読んでいてまず思ったのは、やっぱり一番好きなのはこの先輩世代だな、ということ。自身の吹奏楽体験に近しい経験をしているのがこの学年だから、というのが大きいのですが。
中川夏紀と吉川優子の関係性も好きですが、それ以上に、この2人のあすか先輩とはまた違う聡さがたまらなく好きです。理想の部長・副部長だよなあ。
三話の最後に、夏紀が「あれだけ一緒に頑張ってきた面々と合奏する機会はもう二度とないのだ」と虚しさを感じて涙を流すシーン、似たようなことを当時思った記憶があります。
3年間、夏休みも皆が遊んでる中朝から練習して、外形上は自分も青春を部活に捧げた(笑)わけですが、引退と、卒業の時は寂しかったなあ。夏紀よりは感傷的だったかも。
夏紀と同じく、低音パートは楽器が高いから、吹奏楽かオケを続けない=音楽を辞める、になってしまうから寂しかったのかもしれない。別の形で結局大学でも音楽は続けたけど。
卒業して10年以上経った今だから言えますが、確かに虚しいかもしれないけど、時間が経てば自分の中で良い感じに風化して「良い思い出」になると思うんですよね。
それこそあの経験をしていなかったら、この作品にこれだけ感動することもなかったと思うし。人生、自分の経験がどこで活きてくるかなんてわからないからなあ。
友達は遊んでいるのに何故…とノイローゼ気味になりながら、部活から帰ってきて死んだ目で『ゼロの使い魔』を観ていた思い出は多分活きることはないですが、それは置いておきましょう(
たまにTwitterで流れてくる太宰治の『正義と微笑』ではないけど、学んだことや頑張ったことは、そのものを忘れてしまっても、心の底に何らか残っている。そう思いたいですよね。

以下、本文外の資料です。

Lemma wf_seeded id kind caps : wf (seed (mkSim id kind caps ∅ ∅ ∅ ∅ ∅ ∅ ∅ ∅ 0 false)).
Proof.
  unfold seed. simpl. constructor; simpl; try done.
  - intros k v H.
    do 3 (apply lookup_insert_Some in H as [[<- <-]|[_ H]]; [done|]). done.
  - intros k [v H].
    apply lookup_insert_Some in H as [[<- _]|[_ H]]; [by exists 3|].
    apply lookup_insert_Some in H as [[<- _]|[_ H]]; [by exists 2|].
    apply lookup_insert_Some in H as [[<- _]|[_ H]]; [by exists 1|]. done.
  - by intros k [? ?].
  - intros k [v H]. apply lookup_insert_Some in H as [[<- _]|[_ H]]; [|done].
    rewrite lookup_insert_eq. by eexists.
Qed.

Lemma New_wf id opts : Forall known_option opts -> wf (New id opts).
Proof. intros (kind & caps & ->)%(New_store id). apply wf_seeded. Qed.

(** ** The snapshot counter *)

(** [SnapshotCount] is the number of snapshots the provider lists. *)
Definition count_ok (p : sim) : Prop :=
  forall k v, sim_vms p !! k = Some v ->
    vm_SnapshotCount v = Z.of_nat (length (vm_snapshots k p)).

Lemma count_put p k v :
  count_ok p -> vm_SnapshotCount v = Z.of_nat (length (vm_snapshots k p)) ->
  count_ok (set_vms (<[k := v]> (sim_vms p)) p).
Proof.
  intros Hc Hv k' v' H. simpl in H.
  apply lookup_insert_Some in H as [[<- <-]|[_ H]]; [done|]. by apply Hc.
Qed.

Lemma count_frame p p' :
  sim_vms p' = sim_vms p -> sim_snapshots p' = sim_snapshots p -> count_ok p -> count_ok p'.
Proof. unfold count_ok, vm_snapshots. by intros -> ->. Qed.

Lemma count_done kind entity now p : count_ok p -> count_ok (done_with kind entity now p).2.
Proof. intros H. rewrite done_with_eq. by apply (count_frame p). Qed.

Lemma vm_slot_free p :
  wf p -> 3 <= sim_seq p -> sim_vms p !! ("vm" +:+ "-" +:+ itoa (sim_seq p + 1)) = None.
Proof.
  intros Hwf H3. apply eq_None_not_Some. intros H.
  apply (wf_vm_issued p Hwf) in H. replace (Z.max 3 (sim_seq p)) with (sim_seq p) in H by lia.
  by apply issued_fresh in H.
Qed.

Lemma no_orphan_snapshots p k : wf p -> sim_vms p !! k = None -> vm_snapshots k p = [].
Proof.
  intros Hwf Hk. unfold vm_snapshots. destruct (sim_snapshots p !! k) as [l|] eqn:E; [|done].
  destruct (wf_snapdom p Hwf k) as [v Hv]; [by eexists|]. congruence.
Qed.

Ltac old_count Hc :=
  match goal with H : sim_vms _ !! _ = Some _ |- _ => exact (Hc _ _ H) end.

Lemma count_exec now o p :
  sim_seq p + 2 < 2 ^ 63 -> 3 <= sim_seq p -> wf p -> count_ok p -> count_ok (sim_exec now o p).2.
Proof.
  intros Hs H3 Hwf Hc. pose proof (vm_slot_free p Hwf H3) as Hfree.
  pose proof (no_orphan_snapshots p _ Hwf Hfree) as Hno.
  destruct o; simpl.
  - unfold CreateVM. repeat (case_match; [done|]). rewrite nextID_eq by lia. simpl.
    apply count_done, (count_put (set_seq _ p)); [done|]. simpl.
    change (vm_snapshots ?k (set_seq _ p)) with (vm_snapshots k p). by rewrite Hno.
  - unfold PowerOp. repeat (case_match; [done|]). case_match; [|done].
    apply count_done, count_put; [done|].
    replace (vm_SnapshotCount (power_target pop v)) with (vm_SnapshotCount v); [old_count Hc|].
    unfold power_target. repeat case_match; done.
  - unfold DeleteVM. case_match; [done|]. case_match; [|done].
    repeat (case_match; [done|]). apply count_done. intros k v' Hk. simpl in Hk.
    apply lookup_delete_Some in Hk as [Hne Hk]. unfold vm_snapshots. simpl.
    rewrite lookup_delete_ne by done. by apply Hc.
  - unfold ReconfigureVM. case_match; [done|]. case_match; [|done].
    apply count_done, count_put; [done|]. old_count Hc.
  - unfold CreateSnapshot. case_match; [done|]. case_match; [|done]. rewrite nextID_eq by lia.
    simpl. apply count_done. intros k v' Hk. simpl in Hk. unfold vm_snapshots. simpl.
    apply lookup_insert_Some in Hk as [[<- <-]|[Hne Hk]].
    + by rewrite lookup_insert_eq.
    + rewrite lookup_insert_ne by done. by apply Hc.
  - unfold RevertSnapshot. case_match; [done|].
    destruct (sim_snapshots p !! vmID) as [l|] eqn:E; [|done].
    assert (count_ok (set_snapshots (<[vmID := (fun s => snap_set_current (bool_decide (snap_ID s = snapID)) s) <$> l]>
                (sim_snapshots p)) p)) as Hp.
    { intros k v Hk. simpl in Hk. rewrite (Hc _ _ Hk). unfold vm_snapshots. simpl.
      destruct (decide (vmID = k)) as [<-|]; [|by rewrite lookup_insert_ne].
      rewrite lookup_insert_eq, E. simpl. by rewrite length_fmap. }
    case_match; [done|]. by apply count_done.
  - unfold Clone. case_match; [done|]. case_match; [|done]. rewrite nextID_eq by lia. simpl.
    apply count_done, (count_put (set_seq _ p)); [done|]. simpl.
    change (vm_snapshots ?k (set_seq _ p)) with (vm_snapshots k p). by rewrite Hno.
  - unfold MigrateVM. repeat (case_match; try done).
    apply count_done, count_put; [done|]. old_count Hc.
  - unfold CreateNetwork. repeat (case_match; [done|]). rewrite nextID_eq by lia. simpl.
    apply count_done. by apply (count_frame p).
  - unfold DeleteNetwork. repeat (case_match; try done). apply count_done. by apply (count_frame p).
  - unfold CreateVolume. repeat (case_match; try done). rewrite nextID_eq in * by lia.
    simplify_eq. apply count_done. by apply (count_frame p).
  - unfold DeleteVolume. repeat (case_match; try done). apply count_done. by apply (count_frame p).
  - unfold UploadISO. repeat (case_match; try done).
Qed.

希美とみぞれの関係については、どこまでいっても残酷でしかなかったな。二人の想いのすれ違い。友情と崇拝と嫉妬が混ざって訳がわからんことになっている。
そして夏紀は希美に優子はみぞれに思うところがあるからこそ、理解者でいてあげたくなる…いや、この4人の関係性面白すぎるでしょ。武田先生すげえな。
上手くなりたかった。昨日の自分にできなかったことを、今日の自分ができるようになりたかった。

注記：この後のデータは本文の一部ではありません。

(* ===== verification/MigrateProps.v ===== *)
(** * What the migration engine guarantees

    [Run] is total over every registry of lawful providers, implements an
    abstract transfer on the registry alone, and ends with its job in a terminal
    phase; a failed migration leaves every provider as it was. *)
From S2P Require Import Prelude GoStd VProvider Sim SimFacts Hypervisor Migrate.

(** ** The abstract specification: what a migration does to the providers *)

Section Spec.
Context {P : Type} `{Hypervisor P} (conv : converter).

(** The pre-flight verdict on a source and a target provider. *)
Definition preflight_issues (req : Request) (src tgt : P) : list string :=
  issue (bool_decide (rq_SourceProviderID req = rq_TargetProviderID req))
    "source and target providers are identical (use intra-hypervisor migrate instead)"
  ++ issue (negb (Has (hv_Capabilities src) CapExport))
    "source hypervisor cannot export disks (no export capability)"
  ++ issue (negb (Has (hv_Capabilities tgt) CapCreateVM))
    "target hypervisor cannot create VMs (no create capability)"
  ++ issue (Has (hv_Capabilities src) CapGetVM && negb (is_ok (hv_GetVM (rq_SourceVMID req) src).1))
    ("source VM not found: " +:+ rq_SourceVMID req).

(** The bytes to import and their description, or the error. *)
Definition export_convert (req : Request) (src tgt : P) : result string (string * option ExportInfo) :=
  let sf := nativeFormat (hv_Kind src) in
  match (hv_ExportVM (rq_SourceVMID req) sf src).1 with
  | Err e => Err e
  | Ok (rc, info) =>
      match conv rc sf (nativeFormat (hv_Kind tgt)) with
      | (out, None) => Ok (out, info)
      | (_, Some e) => Err e
      end
  end.

(** Creation and the optional power-on, on the target. *)
Definition import_vm (req : Request) (data : string) (info : option ExportInfo) (tc tp : time)
    (tgt : P) : result string string * P :=
  let spec := mapToTargetSpec req info (nativeFormat (hv_Kind tgt)) (Z.of_nat (String.length data)) in
  match hv_CreateVM spec tc tgt with
  | (Ok (Some task), tgt') =>
      (Ok (task_EntityID task),
       if rq_PowerOnAfter req && Has (hv_Capabilities tgt') CapPowerStart
       then (hv_PowerOp (task_EntityID task) PowerStart tp tgt').2 else tgt')
  | (Ok None, tgt') => (Err "", tgt')
  | (Err e, tgt') => (Err e, tgt')
  end.

(** A whole migration: the new VM's id or the error, and the registry after. *)
Definition transfer (req : Request) (tc tp : time) (reg : gmap string P)
  : result string string * gmap string P :=
  match reg !! rq_SourceProviderID req with
  | None => (Err ("migrate: unknown source provider " +:+ quote (rq_SourceProviderID req)), reg)
  | Some src =>
      match reg !! rq_TargetProviderID req with
      | None => (Err ("migrate: unknown target provider " +:+ quote (rq_TargetProviderID req)), reg)
      | Some tgt =>
          match preflight_issues req src tgt with
          | [] =>
              match export_convert req src tgt with
              | Err e => (Err e, reg)
              | Ok (data, info) =>
                  let '(r, tgt') := import_vm req data info tc tp tgt in
                  (r, <[rq_TargetProviderID req := tgt']> reg)
              end
          | issues => (Err ("pre-flight failed: " +:+ join "; " issues), reg)
          end
      end
  end.
End Spec.

(** ** The job table *)

Section Facts.
Context {P : Type} `{HypervisorLaws P} (clock : nat -> time) (conv : converter).

(** Job [id] is the only one that differs from the table [jobs], and is [j]; the
    counter is [n]. *)
Definition job_is (jobs : gmap string Progress) (n : Z) (id : string) (j : Progress)
    (w : world P) : Prop :=
  w_mig w = mkMig (<[id := j]> jobs) n /\ pg_ID j = id.

(** A job that is still running: no target, no error yet. *)
Definition running_job (j : Progress) : Prop := pg_TargetVMID j = "" /\ pg_Error j = "".

(** Same providers. *)
Definition same_reg (w w' : world P) : Prop := env_reg (w_env w') = env_reg (w_env w).

Ltac job_step :=
  unfold update, fail, finishOK, annotate; intros [Hj Hid];
  unfold wp, mbind, M_bind, gets; rewrite Hj; simpl; rewrite lookup_insert_eq; simpl;
  unfold job_is; simpl; rewrite Hj; simpl; rewrite ?insert_insert_eq.

Lemma update_job jobs n id j ph pct msg w :
  job_is jobs n id j w -> running_job j ->
  wp (update clock id ph pct msg)
     (fun _ w' => exists j', job_is jobs n id j' w' /\ running_job j' /\ same_reg w w') w.
Proof. job_step. intros Hr. eexists. split_and!; [reflexivity|done| |reflexivity]. apply Hr. Qed.

Lemma annotate_job jobs n id j msg w :
  job_is jobs n id j w -> running_job j ->
  wp (annotate clock id msg)
     (fun _ w' => exists j', job_is jobs n id j' w' /\ running_job j' /\ same_reg w w') w.
Proof. job_step. intros Hr. eexists. split_and!; [reflexivity|done| |reflexivity]. apply Hr. Qed.

Lemma fail_job jobs n id j msg w :
  job_is jobs n id j w -> running_job j ->
  wp (fail clock id msg)
     (fun r w' => exists j', r = Some j' /\ job_is jobs n id j' w' /\ pg_Phase j' = PhaseFailed /\
        pg_Error j' = msg /\ pg_TargetVMID j' = "" /\ same_reg w w') w.
Proof. job_step. intros [Hr _]. eexists. split_and!; try reflexivity; done. Qed.

Lemma finish_job jobs n id j vm w :
  job_is jobs n id j w -> running_job j ->
  wp (finishOK clock id vm)
     (fun j' w' => job_is jobs n id j' w' /\ pg_Phase j' = PhaseDone /\ pg_Percent j' = 100 /\
        pg_Error j' = "" /\ pg_TargetVMID j' = vm /\ same_reg w w') w.
Proof. job_step. intros [_ Hr]. split_and!; try reflexivity; done. Qed.

(** What a run must have established when it ends, given its outcome. *)
Definition ended (jobs : gmap string Progress) (n : Z) (id : string)
    (o : result string string * gmap string P) (r : option Progress * option string)
    (w : world P) : Prop :=
  exists j, r.1 = Some j /\ job_is jobs n id j w /\ env_reg (w_env w) = o.2 /\
    match o.1 with
    | Ok vm => r.2 = None /\ pg_Phase j = PhaseDone /\ pg_Percent j = 100 /\
               pg_Error j = "" /\ pg_TargetVMID j = vm
    | Err e => r.2 = Some e /\ pg_Phase j = PhaseFailed /\ pg_Error j <> "" /\ pg_TargetVMID j = ""
    end.

Lemma fail_ended jobs n id j msg e reg w :
  job_is jobs n id j w -> running_job j -> env_reg (w_env w) = reg -> msg <> "" ->
  wp (p ← fail clock id msg; mret (p, Some e)) (ended jobs n id (Err e, reg)) w.
Proof.
  intros Hj Hr Hreg Hm. apply wp_bind. eapply wp_mono; [by eapply fail_job|].
  intros r w' (j' & -> & Hj' & Hp & He & Ht & Hs). apply wp_ret. exists j'.
  unfold same_reg in Hs. simpl. split_and!; try done; congruence.
Qed.

Lemma on_env_read {A} id (f : P -> A * P) Q w p :
  env_reg (w_env w) !! id = Some p -> (f p).2 = p -> Q (f p).1 w ->
  wp (on_env (invoke id f)) Q w.
Proof.
  intros Hp Hf HQ. apply wp_zoom. eapply wp_intro; [by eapply invoke_read|]. by destruct w.
Qed.

Lemma on_env_write {A} id (f : time -> P -> A * P) Q (w : world P) p :
  env_reg (w_env w) !! id = Some p ->
  (forall t w', w_mig w' = w_mig w -> env_reg (w_env w') = <[id := (f t p).2]> (env_reg (w_env w)) ->
    Q (f t p).1 w') ->
  wp (on_env (invoke_at clock id f)) Q w.
Proof.
  intros Hp HQ. apply wp_zoom. eapply wp_intro; [by apply invoke_at_eq|]. simpl. by apply HQ.
Qed.

(** ** The three parts of [Run] *)

Lemma preflight_wp req w :
  wp (Preflight req)
     (fun r w' => w' = w /\
        r = match env_reg (w_env w) !! rq_SourceProviderID req with
            | None => Err ("migrate: unknown source provider " +:+ quote (rq_SourceProviderID req))
            | Some src =>
                match env_reg (w_env w) !! rq_TargetProviderID req with
                | None => Err ("migrate: unknown target provider " +:+ quote (rq_TargetProviderID req))
                | Some tgt =>
                    let issues := preflight_issues req src tgt in
                    Ok (mkPreflight (bool_decide (issues = [])) issues
                          (nativeFormat (hv_Kind src)) (nativeFormat (hv_Kind tgt))
                          (hv_Kind src) (hv_Kind tgt))
                end
            end) w.
Proof.
  unfold Preflight. apply wp_bind. unfold on_env at 1, resolve at 1. apply wp_zoom, wp_gets.
  replace (mkWorld (w_env w) (w_mig w)) with w by (by destruct w).
  destruct (env_reg (w_env w) !! rq_SourceProviderID req) as [src|] eqn:Es; [|by apply wp_ret].
  apply wp_bind. unfold on_env at 1, resolve at 1. apply wp_zoom, wp_gets.
  replace (mkWorld (w_env w) (w_mig w)) with w by (by destruct w).
  destruct (env_reg (w_env w) !! rq_TargetProviderID req) as [tgt|] eqn:Et; [|by apply wp_ret].
  apply wp_bind. unfold preflight_issues. destruct (Has (hv_Capabilities src) CapGetVM).
  - apply wp_bind. eapply on_env_read; [done|apply hv_get_reads|]. by do 2 apply wp_ret.
  - by do 2 apply wp_ret.
Qed.

Lemma import_wp jobs n id j req pf data info w tgt :
  job_is jobs n id j w -> running_job j ->
  env_reg (w_env w) !! rq_TargetProviderID req = Some tgt ->
  pf_TargetFormat pf = nativeFormat (hv_Kind tgt) ->
  wp (Run_import clock id req pf info (Z.of_nat (String.length data)))
     (fun r w' => exists tc tp,
        let '(o, tgt') := import_vm req data info tc tp tgt in
        ended jobs n id (o, <[rq_TargetProviderID req := tgt']> (env_reg (w_env w))) r w') w.
Proof.
  intros Hj Hr Ht Hf. unfold Run_import. rewrite Hf. set (spec := mapToTargetSpec _ _ _ _).
  apply wp_bind. eapply wp_mono; [by apply (update_job jobs n id j)|].
  clear j Hj Hr. intros _ w1 (j & Hj & Hr & Hs). unfold same_reg in Hs.
  apply wp_bind. eapply on_env_write; [by rewrite Hs|]. intros tc w2 Hm2 Hreg2. rewrite Hs in Hreg2.
  assert (job_is jobs n id j w2) as Hj2 by (unfold job_is; rewrite Hm2; exact Hj).
  destruct (hv_CreateVM spec tc tgt) as [[[task|]|e] tgt'] eqn:Ec; simpl in *.
  - apply wp_bind. eapply wp_mono; [by apply (update_job jobs n id j)|].
    clear j Hj Hj2 Hr. intros _ w3 (j & Hj & Hr & Hs3). unfold same_reg in Hs3.
    assert (env_reg (w_env w3) !! rq_TargetProviderID req = Some tgt') as Ht3
      by (by rewrite Hs3, Hreg2, lookup_insert_eq).
    apply wp_bind. unfold on_env at 1, resolve at 1. apply wp_zoom, wp_gets.
    replace (mkWorld (w_env w3) (w_mig w3)) with w3 by (by destruct w3).
    rewrite Ht3. apply wp_bind.
    destruct (rq_PowerOnAfter req && Has (hv_Capabilities tgt') CapPowerStart) eqn:Hpw.
    + apply wp_bind. eapply on_env_write; [done|]. intros tp w4 Hm4 Hreg4.
      assert (job_is jobs n id j w4) as Hj4 by (unfold job_is; rewrite Hm4; exact Hj).
      eapply (wp_mono _ (fun _ w' => exists j', job_is jobs n id j' w' /\ running_job j' /\ same_reg w4 w')).
      { case_match; [apply wp_ret; exists j; split_and!; [exact Hj4|exact Hr|reflexivity]|]. by apply (annotate_job jobs n id j). }
      clear j Hj Hr Hj4. intros _ w5 (j & Hj & Hr & Hs5). unfold same_reg in Hs5.
      apply wp_bind. eapply wp_mono; [by apply (finish_job jobs n id j)|].
      intros j' w6 (Hj' & Hp & Hc & He & Hv & Hs6). unfold same_reg in Hs6. apply wp_ret.
      exists tc, tp. unfold import_vm. fold spec. rewrite Ec, Hpw. exists j'. simpl.
      split_and!; try done. by rewrite Hs6, Hs5, Hreg4, Hs3, Hreg2, insert_insert_eq.
    + apply wp_ret. apply wp_bind. eapply wp_mono; [by apply (finish_job jobs n id j)|].
      intros j' w6 (Hj' & Hp & Hc & He & Hv & Hs6). unfold same_reg in Hs6. apply wp_ret.
      exists tc, 0. unfold import_vm. fold spec. rewrite Ec, Hpw. exists j'. simpl.
      split_and!; try done. by rewrite Hs6, Hs3, Hreg2.
  - exfalso. apply (hv_create_task tgt spec tc). by rewrite Ec.
  - eapply wp_mono; [by eapply (fail_ended jobs n id j)|].
    intros r w3 Hend. exists tc, 0. unfold import_vm. fold spec. rewrite Ec. exact Hend.
Qed.

Lemma issues_nil {A} (l : list A) (x : result string string * gmap string P) y :
  l = [] -> match l with [] => x | _ => y end = x.
Proof. by intros ->. Qed.

Lemma export_wp jobs n id j req pf w src tgt :
  job_is jobs n id j w -> running_job j ->
  env_reg (w_env w) !! rq_SourceProviderID req = Some src ->
  env_reg (w_env w) !! rq_TargetProviderID req = Some tgt ->
  pf_SourceFormat pf = nativeFormat (hv_Kind src) ->
  pf_TargetFormat pf = nativeFormat (hv_Kind tgt) ->
  preflight_issues req src tgt = [] ->
  wp (Run_export clock conv id req pf)
     (fun r w' => exists tc tp, ended jobs n id (transfer conv req tc tp (env_reg (w_env w))) r w') w.
Proof.
  intros Hj Hr Hsrc Htgt Hf1 Hf2 Hiss. unfold Run_export, transfer. rewrite Hf1, Hf2, Hsrc, Htgt.
  apply wp_bind. eapply wp_mono; [by apply (update_job jobs n id j)|].
  clear j Hj Hr. intros _ w1 (j & Hj & Hr & Hs). unfold same_reg in Hs.
  apply wp_bind. eapply on_env_read; [by rewrite Hs|apply hv_export_reads|].
  rewrite Hiss. unfold export_convert.
  destruct (hv_ExportVM (rq_SourceVMID req) (nativeFormat (hv_Kind src)) src) as [[[rc info]|e] src'].
  - cbn [fst]. apply wp_bind. eapply wp_mono; [by apply (update_job jobs n id j)|].
    clear j Hj Hr. intros _ w2 (j & Hj & Hr & Hs2). unfold same_reg in Hs2.
    destruct (conv rc (nativeFormat (hv_Kind src)) (nativeFormat (hv_Kind tgt))) as [out [e|]].
    + eapply wp_mono; [by eapply (fail_ended jobs n id j)|]. intros r w3 Hend. exists 0, 0.
      rewrite <- Hs. exact Hend.
    + eapply wp_mono; [eapply (import_wp jobs n id j); [done|done| |done]|].
      { by rewrite Hs2, Hs. }
      intros r w3 (tc & tp & Hend). exists tc, tp. rewrite Hs2, Hs in Hend.
      by destruct (import_vm req out info tc tp tgt).
  - cbn [fst]. eapply wp_mono; [by eapply (fail_ended jobs n id j)|]. intros r w3 Hend.
    exists 0, 0. exact Hend.
Qed.

(** The id [newID] hands out next. *)
Definition next_id (m : mig) : string := "mig-" +:+ itoa (wrap64 (mig_seq m + 1)).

それを「偉い」だとか「真面目」だとかいう言葉で他人に形容されたら反吐が出るなと思う一方で、吹奏楽部だと自分だって似たような評価を他人に対して行っていた。
あと、ここが結構クリティカルで結構ドキッとしました。そうなんだよな、別に誰かに認められたくて趣味をやってるわけじゃなくて、楽しいからなんだよな。
卒業当時は虚しいと思ったとしても、夏紀も30歳くらいになったら、当時を懐かしく思えるのではないだろうか、そんなことを考えてしまいました。…このシリーズは人を感傷的にさせる。